Mr Brierly believes, further, that not merely several individual animals, but several different species, are at large. Multiple sightings report pumas both brown and black, and also lynxes, which are a different shape, and have distinctive tufts on their ears. A third possibility is that some of the animals are melanistic leopards.
Like most of the people involved in the hunt, Mr Brierly has no wish to kill the predators; but he does have a burning ambition to make an absolutely positive identification and to 'find out what the hell these things are'. To this end, he has grown extensive crops of catmint and refined extract from the plants into a concentrated oil, which he hopes will lure the elusive beasts of Exmoor. Attempts to trap one in a steel-mesh cage have so far proved fruitless, and he is now pinning his hopes on getting a good close-up photograph with cameras fired by pressure pads. In this he is being assisted by a police detective from London, and a colleague specialising in photography.
One persistent puzzle has been the failure of local hunts to pursue the animals. On several occasions, after sightings, foxhounds have been brought in and put on the line, but never with any success.
The answer may lie in the fact that hounds do not recognise big cats as prey but, on the contrary, have a natural fear of them. Many eye-witnesses have described how dogs bristle-up and bolt when they come across one of the felines, or even just its scent. Mr Brierly believes that the only way to bring one to book will be to import American hounds specially trained for puma-hunting: they, if they did their stuff, should be able to tree one of the British cats, and so solve at least part of the mystery.

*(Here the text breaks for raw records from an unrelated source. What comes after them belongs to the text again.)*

(* ===== verification/Export.v ===== *)
(** * From a compile result to the bundles of the nodes

    [internal/render/render.go] and [artifacts_json.go] (key custody, the rendering
    pass), [internal/artifacts/export.go] (the files of a bundle) and
    [internal/localcompile/compile.go] (the façade).  The texts of the install and
    deploy scripts, of the telemetry policies and of the indented JSON members are
    parameters ([Scripts]); writing a tree of files and reading it back is the map of
    its contents. *)

From stdpp Require Import base gmap strings list sorting.
From Stdlib Require Import ZArith Lia Ascii.
From S2P Require Import Prelude GoLib GoNet Model LinkID Allocator PeersAlloc Peers Compiler Findings Pipeline StoreTypes GoText GoBase64 AuditLog TrustList Bundle AgentRun Renderer.

Local Open Scope Z_scope.
Local Open Scope go_scope.

(** ** Key custody *)

Inductive KeyCustody := AirGap | AgentHeld.
#[export] Instance KeyCustody_eq_dec : EqDecision KeyCustody.
Proof. solve_decision. Defined.

Definition PrivateKeyPlaceholder : string := "PRIVATEKEY_PLACEHOLDER".

(** [Generate] is random: it takes the number of the call. *)
Record Keygen := mkKeygen {
  DerivePublic : string -> result string string;
  Generate : nat -> result string (string * string);
  ParseAndNormalize : string -> result string string }.

Definition set_keys (priv pub : string) (n : Node) : Node :=
  match n with mkNode a b c d e f g h i j k l m o _ _ r s t u v w x y z => mkNode a b c d e f g h i j k l m o priv pub r s t u v w x y z end.

Definition key_error (code : string) (n : Node) (detail : string) : goerror := Coded code [("node", Node_ID n); ("detail", detail)]%string.

(** The key pair of one node; a generated pair counts. *)
Definition node_keys (custody : KeyCustody) (kg : Keygen) (calls : nat) (n : Node) : result goerror (Node * KeyPair * nat) :=
  match custody with
  | AgentHeld =>
      let held pub := Ok (set_keys "" pub n, mkKeyPair PrivateKeyPlaceholder pub, calls) in
      if negb (String.eqb (Node_WireGuardPublicKey n) "") then held (Node_WireGuardPublicKey n)
      else if String.eqb (Node_WireGuardPrivateKey n) "" then Err (Coded "CodeKeygenMissingPubkey" [("node", Node_ID n)]%string)
      else match DerivePublic kg (Node_WireGuardPrivateKey n) with
           | Err d => Err (key_error "CodeKeygenPrivkeyParse" n d)
           | Ok derived => held derived
           end
  | AirGap =>
      let airgap priv pub calls := Ok (set_keys priv pub n, mkKeyPair priv pub, calls) in
      if negb (String.eqb (Node_WireGuardPrivateKey n) "") then
        match ParseAndNormalize kg (Node_WireGuardPrivateKey n), DerivePublic kg (Node_WireGuardPrivateKey n) with
        | Ok normalized, Ok pub => airgap normalized pub calls
        | Err d, _ | _, Err d => Err (key_error "CodeKeygenPrivkeyParse" n d)
        end
      else if negb (String.eqb (Node_WireGuardPublicKey n) "") then Err (Coded "CodeKeygenPinnedNoPrivkey" [("node", Node_ID n)]%string)
      else match Generate kg calls with
           | Err d => Err (key_error "CodeKeygenGenerateFailed" n d)
           | Ok (priv, pub) => airgap priv pub (S calls)
           end
  end.

Definition keys_step (custody : KeyCustody) (kg : Keygen) (st : list Node * gmap string KeyPair * nat) (n : Node)
  : result goerror (list Node * gmap string KeyPair * nat) :=
  let '(nodes, keys, calls) := st in
  let! r := node_keys custody kg calls n in
  let '(n', k, calls') := r in Ok (nodes ++ [n'], <[ Node_ID n := k ]> keys, calls').

(** The topology with the keys written back, and the key map. *)
Definition GenerateKeysWith (topo : Topology) (custody : KeyCustody) (kg : Keygen) : result goerror (Topology * gmap string KeyPair) :=
  let! st := foldM (keys_step custody kg) ([], ∅, 0%nat) (Topology_Nodes topo) in
  Ok (set_Nodes st.1.1 topo, st.1.2).

(** ** Inputs of the rendering pass *)

Record FetchSettings := mkFetch {
  FS_GithubProxy : string;
  FS_MimicVersion : string;
  FS_MimicReleaseBase : string;
  FS_MimicDebs : gmap string MimicDebPin;
  FS_MimicFallbackDefault : string;
  FS_AgentVersion : string;
  FS_AgentMinVersion : string;
  FS_AgentReleaseBase : string;
  FS_AgentBins : gmap string Artifact;
  FS_AgentRolloutNodeIDs : gset string }.

(** [bundlesig.ConfigSigner]; [None] is the unsigned path. *)
Record ConfigSigner := mkSigner { Signer_PublicKeyPEM : string; Signer_Sign : string -> result string (list Z) }.

Record CustodySplice := mkSplice { Splice_Enabled : bool; Splice_Token : string }.

(** [artifacts.json] before it is marshalled. *)
Definition artifactsFileSchema : Z := 2.
Record artifactsMimic := mkArtifactsMimic { AM_Version : string; AM_ReleaseURL : string; AM_Debs : gmap string MimicDebPin }.
Record artifactsAgent := mkArtifactsAgent { AA_Version : string; AA_MinVersion : string; AA_ReleaseURL : string; AA_Bins : gmap string Artifact }.
Record artifactsFile := mkArtifactsFile { AF_Schema : Z; AF_Mimic : artifactsMimic; AF_Agent : artifactsAgent }.

(** [manifest.json] before it is marshalled, less the display-only checksum. *)
Record bundleManifest := mkBundleManifest {
  BM_NodeID : string; BM_NodeName : string; BM_OverlayIP : string; BM_Role : string; BM_DomainID : string; BM_ProjectID : string; BM_ProjectName : string;
  BM_Version : string; BM_CompiledAt : Z; BM_Architecture : string; BM_Files : list string }.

Meanwhile, the focus of attention has switched to Cornwall, and in particular to Rosemary Rhodes, whose Ninestones Farm lies high on Bodmin Moor near Jamaica Inn. Although she took her video film only this month, she has been harassed by sheep-killing for almost three years, and in the summer of 1992 she rang Nigel Brierly for advice. His response was to send down John Lambert, a professional tracker who had been one of the Royal Marines deployed on Exmoor in 1983.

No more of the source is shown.